#### [Problem to solve]
Look in the material below for the line with "(* not calls: what the SDIO host does *)" and the line with "Definition key_50ms_cb (k", then set down exactly those two lines and all lines between, nothing more.
※ ※ ※
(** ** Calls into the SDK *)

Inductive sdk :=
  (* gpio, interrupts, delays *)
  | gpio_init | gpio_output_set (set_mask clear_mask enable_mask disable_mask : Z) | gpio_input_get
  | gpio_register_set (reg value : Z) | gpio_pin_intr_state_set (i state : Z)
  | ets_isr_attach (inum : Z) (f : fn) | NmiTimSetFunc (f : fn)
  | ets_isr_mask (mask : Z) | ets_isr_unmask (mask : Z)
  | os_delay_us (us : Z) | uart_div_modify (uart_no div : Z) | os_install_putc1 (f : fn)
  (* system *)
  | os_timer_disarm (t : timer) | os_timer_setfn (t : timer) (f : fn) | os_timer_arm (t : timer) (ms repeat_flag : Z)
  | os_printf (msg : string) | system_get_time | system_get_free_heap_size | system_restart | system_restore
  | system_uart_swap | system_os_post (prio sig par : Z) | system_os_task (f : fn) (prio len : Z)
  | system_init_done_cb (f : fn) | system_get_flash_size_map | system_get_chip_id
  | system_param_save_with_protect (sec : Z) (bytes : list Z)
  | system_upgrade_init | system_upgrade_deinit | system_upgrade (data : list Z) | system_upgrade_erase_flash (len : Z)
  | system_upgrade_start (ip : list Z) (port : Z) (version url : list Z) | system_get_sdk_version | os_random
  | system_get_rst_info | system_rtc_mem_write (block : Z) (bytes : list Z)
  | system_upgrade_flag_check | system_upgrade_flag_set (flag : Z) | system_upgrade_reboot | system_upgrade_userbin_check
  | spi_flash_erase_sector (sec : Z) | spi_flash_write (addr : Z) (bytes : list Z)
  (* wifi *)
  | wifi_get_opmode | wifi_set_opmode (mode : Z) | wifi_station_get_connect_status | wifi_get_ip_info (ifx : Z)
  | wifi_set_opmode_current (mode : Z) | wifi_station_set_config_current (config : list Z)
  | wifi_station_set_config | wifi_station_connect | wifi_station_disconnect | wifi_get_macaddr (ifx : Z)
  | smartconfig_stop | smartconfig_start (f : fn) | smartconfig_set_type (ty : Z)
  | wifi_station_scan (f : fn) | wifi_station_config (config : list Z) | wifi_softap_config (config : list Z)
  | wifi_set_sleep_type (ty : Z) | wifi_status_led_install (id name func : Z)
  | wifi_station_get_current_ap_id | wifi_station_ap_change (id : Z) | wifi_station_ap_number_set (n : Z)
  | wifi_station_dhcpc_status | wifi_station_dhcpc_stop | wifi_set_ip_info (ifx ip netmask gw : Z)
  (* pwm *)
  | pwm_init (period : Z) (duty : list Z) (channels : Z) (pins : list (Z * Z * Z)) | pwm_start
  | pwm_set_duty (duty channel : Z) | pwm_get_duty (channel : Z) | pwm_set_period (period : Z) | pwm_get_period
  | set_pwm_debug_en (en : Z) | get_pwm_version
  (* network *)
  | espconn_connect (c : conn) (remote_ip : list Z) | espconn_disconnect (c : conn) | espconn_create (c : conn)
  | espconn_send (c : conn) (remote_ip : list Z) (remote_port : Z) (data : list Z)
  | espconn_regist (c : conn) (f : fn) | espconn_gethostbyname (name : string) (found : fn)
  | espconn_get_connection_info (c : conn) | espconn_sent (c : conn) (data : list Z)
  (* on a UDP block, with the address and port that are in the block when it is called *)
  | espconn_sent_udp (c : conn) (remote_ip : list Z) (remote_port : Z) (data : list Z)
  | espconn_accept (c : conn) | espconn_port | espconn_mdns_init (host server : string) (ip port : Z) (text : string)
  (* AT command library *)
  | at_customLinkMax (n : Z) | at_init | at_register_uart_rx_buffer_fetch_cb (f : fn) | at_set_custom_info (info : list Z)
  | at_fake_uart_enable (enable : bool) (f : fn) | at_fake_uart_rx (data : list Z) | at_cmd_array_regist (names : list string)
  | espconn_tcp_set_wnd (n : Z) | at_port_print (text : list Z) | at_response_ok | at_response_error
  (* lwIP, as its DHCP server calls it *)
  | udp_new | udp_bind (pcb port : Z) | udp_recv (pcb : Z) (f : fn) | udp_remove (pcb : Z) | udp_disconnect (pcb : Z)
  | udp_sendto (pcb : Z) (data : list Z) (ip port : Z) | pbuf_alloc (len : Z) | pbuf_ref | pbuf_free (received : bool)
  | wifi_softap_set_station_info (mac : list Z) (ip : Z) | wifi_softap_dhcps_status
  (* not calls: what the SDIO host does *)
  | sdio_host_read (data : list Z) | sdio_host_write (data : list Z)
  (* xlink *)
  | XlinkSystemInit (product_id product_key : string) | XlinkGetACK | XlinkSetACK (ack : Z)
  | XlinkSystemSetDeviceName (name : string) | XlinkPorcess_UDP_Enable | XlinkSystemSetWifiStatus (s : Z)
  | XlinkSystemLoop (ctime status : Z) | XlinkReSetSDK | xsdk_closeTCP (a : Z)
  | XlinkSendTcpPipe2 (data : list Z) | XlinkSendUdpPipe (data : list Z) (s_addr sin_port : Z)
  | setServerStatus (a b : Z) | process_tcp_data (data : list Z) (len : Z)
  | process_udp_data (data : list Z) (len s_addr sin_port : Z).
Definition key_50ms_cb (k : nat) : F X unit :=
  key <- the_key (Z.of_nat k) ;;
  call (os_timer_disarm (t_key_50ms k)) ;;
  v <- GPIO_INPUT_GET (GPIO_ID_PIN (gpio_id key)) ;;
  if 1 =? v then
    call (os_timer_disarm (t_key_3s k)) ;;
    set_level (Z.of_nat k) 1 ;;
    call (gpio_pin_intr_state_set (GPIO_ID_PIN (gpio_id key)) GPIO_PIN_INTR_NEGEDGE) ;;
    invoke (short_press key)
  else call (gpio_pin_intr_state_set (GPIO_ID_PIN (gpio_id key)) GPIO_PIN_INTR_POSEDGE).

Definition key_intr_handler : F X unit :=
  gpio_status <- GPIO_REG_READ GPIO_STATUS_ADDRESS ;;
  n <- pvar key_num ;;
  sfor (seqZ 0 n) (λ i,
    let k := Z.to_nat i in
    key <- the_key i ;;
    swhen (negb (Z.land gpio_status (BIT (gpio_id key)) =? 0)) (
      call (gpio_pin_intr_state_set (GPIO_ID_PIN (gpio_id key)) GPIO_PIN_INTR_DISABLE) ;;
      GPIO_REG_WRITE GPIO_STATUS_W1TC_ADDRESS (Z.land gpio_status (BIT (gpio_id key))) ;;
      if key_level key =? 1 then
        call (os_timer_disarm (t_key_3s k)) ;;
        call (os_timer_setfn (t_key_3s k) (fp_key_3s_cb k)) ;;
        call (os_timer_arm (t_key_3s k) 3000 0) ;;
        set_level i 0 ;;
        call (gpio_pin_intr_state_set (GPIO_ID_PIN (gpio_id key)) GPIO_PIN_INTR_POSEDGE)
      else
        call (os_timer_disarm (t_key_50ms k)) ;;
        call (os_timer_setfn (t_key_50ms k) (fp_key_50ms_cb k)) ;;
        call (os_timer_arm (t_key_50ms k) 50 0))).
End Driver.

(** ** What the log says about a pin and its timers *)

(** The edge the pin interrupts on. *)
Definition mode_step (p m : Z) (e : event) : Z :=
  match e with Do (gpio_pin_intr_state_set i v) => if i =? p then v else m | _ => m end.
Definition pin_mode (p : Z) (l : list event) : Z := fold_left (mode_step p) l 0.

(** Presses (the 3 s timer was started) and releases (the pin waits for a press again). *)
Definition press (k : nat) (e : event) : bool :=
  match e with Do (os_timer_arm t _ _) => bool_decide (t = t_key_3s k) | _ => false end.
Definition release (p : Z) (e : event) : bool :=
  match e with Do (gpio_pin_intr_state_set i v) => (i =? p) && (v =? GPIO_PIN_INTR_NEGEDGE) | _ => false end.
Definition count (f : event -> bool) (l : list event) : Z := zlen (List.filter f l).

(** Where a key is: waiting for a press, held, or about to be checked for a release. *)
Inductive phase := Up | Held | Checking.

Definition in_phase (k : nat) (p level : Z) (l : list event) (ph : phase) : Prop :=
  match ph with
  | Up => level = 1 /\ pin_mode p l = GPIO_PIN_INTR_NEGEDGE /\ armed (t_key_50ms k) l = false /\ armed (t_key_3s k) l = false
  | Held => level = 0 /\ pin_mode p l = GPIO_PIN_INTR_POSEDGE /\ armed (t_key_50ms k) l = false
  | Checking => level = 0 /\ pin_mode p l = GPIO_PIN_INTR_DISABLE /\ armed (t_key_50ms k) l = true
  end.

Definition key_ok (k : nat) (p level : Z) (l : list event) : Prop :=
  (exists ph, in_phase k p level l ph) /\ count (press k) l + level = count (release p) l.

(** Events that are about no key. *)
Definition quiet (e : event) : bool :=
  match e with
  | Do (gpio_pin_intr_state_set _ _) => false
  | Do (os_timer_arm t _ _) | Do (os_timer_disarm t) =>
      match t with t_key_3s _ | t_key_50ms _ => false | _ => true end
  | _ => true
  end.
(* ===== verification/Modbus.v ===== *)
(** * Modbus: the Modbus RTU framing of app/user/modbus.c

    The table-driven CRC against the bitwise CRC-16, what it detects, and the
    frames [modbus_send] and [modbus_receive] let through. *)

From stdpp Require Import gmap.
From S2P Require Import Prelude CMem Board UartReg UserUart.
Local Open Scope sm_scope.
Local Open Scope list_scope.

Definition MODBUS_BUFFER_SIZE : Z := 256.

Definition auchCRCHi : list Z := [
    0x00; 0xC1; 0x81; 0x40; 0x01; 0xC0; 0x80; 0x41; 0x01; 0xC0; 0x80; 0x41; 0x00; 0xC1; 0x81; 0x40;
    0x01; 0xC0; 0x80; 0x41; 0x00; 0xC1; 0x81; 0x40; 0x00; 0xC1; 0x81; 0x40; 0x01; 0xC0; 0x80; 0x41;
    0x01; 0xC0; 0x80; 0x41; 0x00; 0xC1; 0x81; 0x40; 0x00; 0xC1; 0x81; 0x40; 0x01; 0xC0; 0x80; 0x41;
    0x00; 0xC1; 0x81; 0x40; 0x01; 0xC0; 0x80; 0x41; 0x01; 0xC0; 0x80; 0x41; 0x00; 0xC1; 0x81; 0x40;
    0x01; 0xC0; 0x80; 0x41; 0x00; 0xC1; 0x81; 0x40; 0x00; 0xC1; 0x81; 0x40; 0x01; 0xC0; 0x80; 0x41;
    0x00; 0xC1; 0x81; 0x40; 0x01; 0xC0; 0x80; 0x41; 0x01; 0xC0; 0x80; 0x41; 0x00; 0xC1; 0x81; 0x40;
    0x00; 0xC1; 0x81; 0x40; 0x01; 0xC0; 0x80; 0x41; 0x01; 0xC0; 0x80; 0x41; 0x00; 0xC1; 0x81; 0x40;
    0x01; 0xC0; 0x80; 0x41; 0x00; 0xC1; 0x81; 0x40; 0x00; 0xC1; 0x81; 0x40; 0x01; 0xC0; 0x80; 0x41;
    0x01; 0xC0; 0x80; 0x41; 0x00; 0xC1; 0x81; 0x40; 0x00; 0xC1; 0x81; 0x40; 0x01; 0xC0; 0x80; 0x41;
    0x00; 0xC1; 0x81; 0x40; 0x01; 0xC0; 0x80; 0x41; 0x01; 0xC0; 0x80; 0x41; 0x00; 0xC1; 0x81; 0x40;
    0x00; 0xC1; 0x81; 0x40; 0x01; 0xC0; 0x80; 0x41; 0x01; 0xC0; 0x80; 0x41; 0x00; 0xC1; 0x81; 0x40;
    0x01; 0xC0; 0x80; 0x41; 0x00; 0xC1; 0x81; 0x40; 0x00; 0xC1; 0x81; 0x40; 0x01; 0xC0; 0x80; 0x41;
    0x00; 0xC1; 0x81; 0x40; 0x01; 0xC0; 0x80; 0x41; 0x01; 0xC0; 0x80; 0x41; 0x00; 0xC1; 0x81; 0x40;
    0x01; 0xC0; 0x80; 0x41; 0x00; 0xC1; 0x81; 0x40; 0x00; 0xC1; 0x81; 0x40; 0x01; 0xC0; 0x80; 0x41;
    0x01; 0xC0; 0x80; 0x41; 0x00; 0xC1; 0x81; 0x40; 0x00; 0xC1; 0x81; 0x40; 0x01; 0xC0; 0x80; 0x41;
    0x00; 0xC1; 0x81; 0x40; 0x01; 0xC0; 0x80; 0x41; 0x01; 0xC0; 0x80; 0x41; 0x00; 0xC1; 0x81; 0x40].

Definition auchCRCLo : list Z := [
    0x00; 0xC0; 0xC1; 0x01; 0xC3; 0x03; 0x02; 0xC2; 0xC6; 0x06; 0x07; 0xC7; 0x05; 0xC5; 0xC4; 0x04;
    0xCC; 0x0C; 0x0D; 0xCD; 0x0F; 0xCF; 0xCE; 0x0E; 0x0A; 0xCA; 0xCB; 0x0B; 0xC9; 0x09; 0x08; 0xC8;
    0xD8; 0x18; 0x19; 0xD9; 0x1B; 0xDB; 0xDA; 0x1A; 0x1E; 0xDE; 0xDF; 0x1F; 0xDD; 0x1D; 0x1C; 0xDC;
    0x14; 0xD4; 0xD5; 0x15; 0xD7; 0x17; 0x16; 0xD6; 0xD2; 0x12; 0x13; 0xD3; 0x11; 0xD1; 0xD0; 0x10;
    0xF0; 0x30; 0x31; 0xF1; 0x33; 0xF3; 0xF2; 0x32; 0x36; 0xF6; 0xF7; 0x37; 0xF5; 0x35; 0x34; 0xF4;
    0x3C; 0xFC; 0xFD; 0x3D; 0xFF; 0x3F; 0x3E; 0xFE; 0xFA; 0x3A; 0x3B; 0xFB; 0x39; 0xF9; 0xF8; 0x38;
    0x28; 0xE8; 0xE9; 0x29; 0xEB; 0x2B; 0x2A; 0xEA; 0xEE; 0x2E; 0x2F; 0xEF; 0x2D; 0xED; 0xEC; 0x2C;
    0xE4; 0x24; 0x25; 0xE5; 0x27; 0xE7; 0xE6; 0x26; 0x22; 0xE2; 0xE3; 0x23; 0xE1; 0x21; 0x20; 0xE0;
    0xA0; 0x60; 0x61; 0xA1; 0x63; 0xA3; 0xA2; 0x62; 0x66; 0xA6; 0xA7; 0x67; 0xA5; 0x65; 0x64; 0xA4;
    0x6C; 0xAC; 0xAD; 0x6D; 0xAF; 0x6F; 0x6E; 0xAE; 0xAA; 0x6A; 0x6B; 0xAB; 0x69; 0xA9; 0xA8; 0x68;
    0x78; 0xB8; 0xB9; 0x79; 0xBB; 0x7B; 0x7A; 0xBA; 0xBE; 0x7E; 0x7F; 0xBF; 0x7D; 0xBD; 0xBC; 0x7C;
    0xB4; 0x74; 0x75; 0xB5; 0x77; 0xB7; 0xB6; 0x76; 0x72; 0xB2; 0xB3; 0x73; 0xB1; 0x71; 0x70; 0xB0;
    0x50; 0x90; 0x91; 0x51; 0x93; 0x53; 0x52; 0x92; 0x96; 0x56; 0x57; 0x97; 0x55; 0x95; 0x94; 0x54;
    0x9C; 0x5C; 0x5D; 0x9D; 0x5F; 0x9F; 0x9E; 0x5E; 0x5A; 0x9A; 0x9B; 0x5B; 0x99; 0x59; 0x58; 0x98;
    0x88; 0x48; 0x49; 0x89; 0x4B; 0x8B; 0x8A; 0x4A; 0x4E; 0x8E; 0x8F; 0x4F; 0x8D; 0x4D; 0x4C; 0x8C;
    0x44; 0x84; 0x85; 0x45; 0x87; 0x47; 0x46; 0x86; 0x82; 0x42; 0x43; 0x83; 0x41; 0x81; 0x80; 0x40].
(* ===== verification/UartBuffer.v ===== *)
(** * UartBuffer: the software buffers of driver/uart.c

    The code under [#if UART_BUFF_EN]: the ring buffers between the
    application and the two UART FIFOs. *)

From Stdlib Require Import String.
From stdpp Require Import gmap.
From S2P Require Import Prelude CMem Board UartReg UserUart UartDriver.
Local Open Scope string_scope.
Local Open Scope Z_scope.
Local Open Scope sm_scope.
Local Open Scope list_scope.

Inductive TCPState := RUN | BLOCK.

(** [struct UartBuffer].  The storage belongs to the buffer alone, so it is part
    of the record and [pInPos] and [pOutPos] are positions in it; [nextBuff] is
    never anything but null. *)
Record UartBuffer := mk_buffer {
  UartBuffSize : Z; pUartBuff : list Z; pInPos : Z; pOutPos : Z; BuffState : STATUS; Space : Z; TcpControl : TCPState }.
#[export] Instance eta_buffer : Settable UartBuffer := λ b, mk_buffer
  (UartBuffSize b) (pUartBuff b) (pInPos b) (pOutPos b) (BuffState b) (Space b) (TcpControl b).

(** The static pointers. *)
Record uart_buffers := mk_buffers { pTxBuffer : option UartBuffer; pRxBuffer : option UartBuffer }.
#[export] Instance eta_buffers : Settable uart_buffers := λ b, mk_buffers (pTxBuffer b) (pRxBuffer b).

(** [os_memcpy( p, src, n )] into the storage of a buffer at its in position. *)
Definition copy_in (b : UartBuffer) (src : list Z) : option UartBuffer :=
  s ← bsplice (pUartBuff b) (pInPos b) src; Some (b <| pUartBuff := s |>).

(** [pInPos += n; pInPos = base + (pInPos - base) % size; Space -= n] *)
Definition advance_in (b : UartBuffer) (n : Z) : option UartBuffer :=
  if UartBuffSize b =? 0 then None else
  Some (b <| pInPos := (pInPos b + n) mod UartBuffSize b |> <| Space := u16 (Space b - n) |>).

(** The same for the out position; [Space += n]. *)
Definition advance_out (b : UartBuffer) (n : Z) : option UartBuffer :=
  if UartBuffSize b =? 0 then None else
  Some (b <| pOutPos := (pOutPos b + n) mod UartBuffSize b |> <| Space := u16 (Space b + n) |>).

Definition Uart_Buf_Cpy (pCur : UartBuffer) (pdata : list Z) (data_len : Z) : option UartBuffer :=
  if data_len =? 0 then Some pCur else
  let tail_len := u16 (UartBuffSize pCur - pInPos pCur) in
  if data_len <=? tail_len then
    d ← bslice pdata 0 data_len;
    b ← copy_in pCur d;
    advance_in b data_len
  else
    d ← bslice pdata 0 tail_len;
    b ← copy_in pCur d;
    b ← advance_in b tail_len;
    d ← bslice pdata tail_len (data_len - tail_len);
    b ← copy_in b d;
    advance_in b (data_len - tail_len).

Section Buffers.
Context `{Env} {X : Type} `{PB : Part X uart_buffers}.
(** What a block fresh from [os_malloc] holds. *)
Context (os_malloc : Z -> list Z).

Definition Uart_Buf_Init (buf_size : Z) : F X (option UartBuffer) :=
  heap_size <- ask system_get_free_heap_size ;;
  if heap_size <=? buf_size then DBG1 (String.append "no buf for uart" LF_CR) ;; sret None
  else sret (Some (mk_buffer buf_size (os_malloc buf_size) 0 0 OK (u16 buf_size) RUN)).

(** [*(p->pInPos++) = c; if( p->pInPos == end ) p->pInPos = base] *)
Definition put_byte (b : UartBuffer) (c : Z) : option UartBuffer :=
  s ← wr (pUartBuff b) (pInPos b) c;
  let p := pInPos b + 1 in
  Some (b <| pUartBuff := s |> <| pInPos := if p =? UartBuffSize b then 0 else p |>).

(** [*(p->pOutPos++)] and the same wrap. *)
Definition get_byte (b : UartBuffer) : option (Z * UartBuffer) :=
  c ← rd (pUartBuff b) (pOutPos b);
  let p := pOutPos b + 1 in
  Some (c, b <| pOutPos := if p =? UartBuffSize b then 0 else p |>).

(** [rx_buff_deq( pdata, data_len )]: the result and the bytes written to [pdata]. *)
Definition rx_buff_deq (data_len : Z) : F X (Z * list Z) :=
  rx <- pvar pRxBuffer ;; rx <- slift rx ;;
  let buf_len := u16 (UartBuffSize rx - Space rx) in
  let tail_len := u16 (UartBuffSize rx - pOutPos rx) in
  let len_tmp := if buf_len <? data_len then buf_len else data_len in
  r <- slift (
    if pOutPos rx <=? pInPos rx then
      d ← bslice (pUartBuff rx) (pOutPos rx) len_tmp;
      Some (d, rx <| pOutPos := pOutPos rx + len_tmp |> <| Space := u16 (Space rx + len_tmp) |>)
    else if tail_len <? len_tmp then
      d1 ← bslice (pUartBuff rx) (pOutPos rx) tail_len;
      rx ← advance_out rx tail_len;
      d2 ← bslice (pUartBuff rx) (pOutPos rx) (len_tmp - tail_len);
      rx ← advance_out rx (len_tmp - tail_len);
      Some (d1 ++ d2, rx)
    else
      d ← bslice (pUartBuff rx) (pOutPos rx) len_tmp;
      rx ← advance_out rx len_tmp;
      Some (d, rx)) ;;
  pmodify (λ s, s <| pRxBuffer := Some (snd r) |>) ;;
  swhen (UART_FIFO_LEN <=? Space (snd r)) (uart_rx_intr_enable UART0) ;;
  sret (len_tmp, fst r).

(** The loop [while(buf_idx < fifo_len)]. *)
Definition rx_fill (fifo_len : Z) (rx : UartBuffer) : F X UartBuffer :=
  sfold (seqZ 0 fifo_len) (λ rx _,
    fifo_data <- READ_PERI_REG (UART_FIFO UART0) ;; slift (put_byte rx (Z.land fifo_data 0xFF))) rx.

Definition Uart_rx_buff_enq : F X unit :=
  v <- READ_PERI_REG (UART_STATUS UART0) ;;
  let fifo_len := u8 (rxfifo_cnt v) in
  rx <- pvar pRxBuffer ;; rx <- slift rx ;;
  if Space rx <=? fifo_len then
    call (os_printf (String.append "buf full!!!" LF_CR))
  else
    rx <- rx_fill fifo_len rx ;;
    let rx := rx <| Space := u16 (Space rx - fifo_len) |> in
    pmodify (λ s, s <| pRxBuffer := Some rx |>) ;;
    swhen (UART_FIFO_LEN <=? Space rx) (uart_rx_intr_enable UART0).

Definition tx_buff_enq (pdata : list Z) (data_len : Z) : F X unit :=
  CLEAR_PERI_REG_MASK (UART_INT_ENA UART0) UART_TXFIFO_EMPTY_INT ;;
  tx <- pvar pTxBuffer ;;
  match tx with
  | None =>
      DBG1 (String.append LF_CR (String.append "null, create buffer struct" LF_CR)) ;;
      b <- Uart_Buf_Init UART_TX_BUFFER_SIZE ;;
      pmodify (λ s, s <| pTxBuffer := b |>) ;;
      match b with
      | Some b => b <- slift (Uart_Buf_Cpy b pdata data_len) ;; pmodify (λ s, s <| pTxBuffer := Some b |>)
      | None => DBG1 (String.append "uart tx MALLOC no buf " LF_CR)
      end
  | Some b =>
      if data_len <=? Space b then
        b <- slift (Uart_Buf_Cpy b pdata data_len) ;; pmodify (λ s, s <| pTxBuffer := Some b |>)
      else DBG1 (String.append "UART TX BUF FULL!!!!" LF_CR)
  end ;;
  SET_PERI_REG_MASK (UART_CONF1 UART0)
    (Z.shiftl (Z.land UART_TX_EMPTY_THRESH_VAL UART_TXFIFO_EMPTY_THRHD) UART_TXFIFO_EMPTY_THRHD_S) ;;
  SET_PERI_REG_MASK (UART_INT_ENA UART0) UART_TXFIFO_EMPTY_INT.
※ ※ ※
#### [Answer box]
  (* not calls: what the SDIO host does *)
  | sdio_host_read (data : list Z) | sdio_host_write (data : list Z)
  (* xlink *)
  | XlinkSystemInit (product_id product_key : string) | XlinkGetACK | XlinkSetACK (ack : Z)
  | XlinkSystemSetDeviceName (name : string) | XlinkPorcess_UDP_Enable | XlinkSystemSetWifiStatus (s : Z)
  | XlinkSystemLoop (ctime status : Z) | XlinkReSetSDK | xsdk_closeTCP (a : Z)
  | XlinkSendTcpPipe2 (data : list Z) | XlinkSendUdpPipe (data : list Z) (s_addr sin_port : Z)
  | setServerStatus (a b : Z) | process_tcp_data (data : list Z) (len : Z)
  | process_udp_data (data : list Z) (len s_addr sin_port : Z).
Definition key_50ms_cb (k : nat) : F X unit :=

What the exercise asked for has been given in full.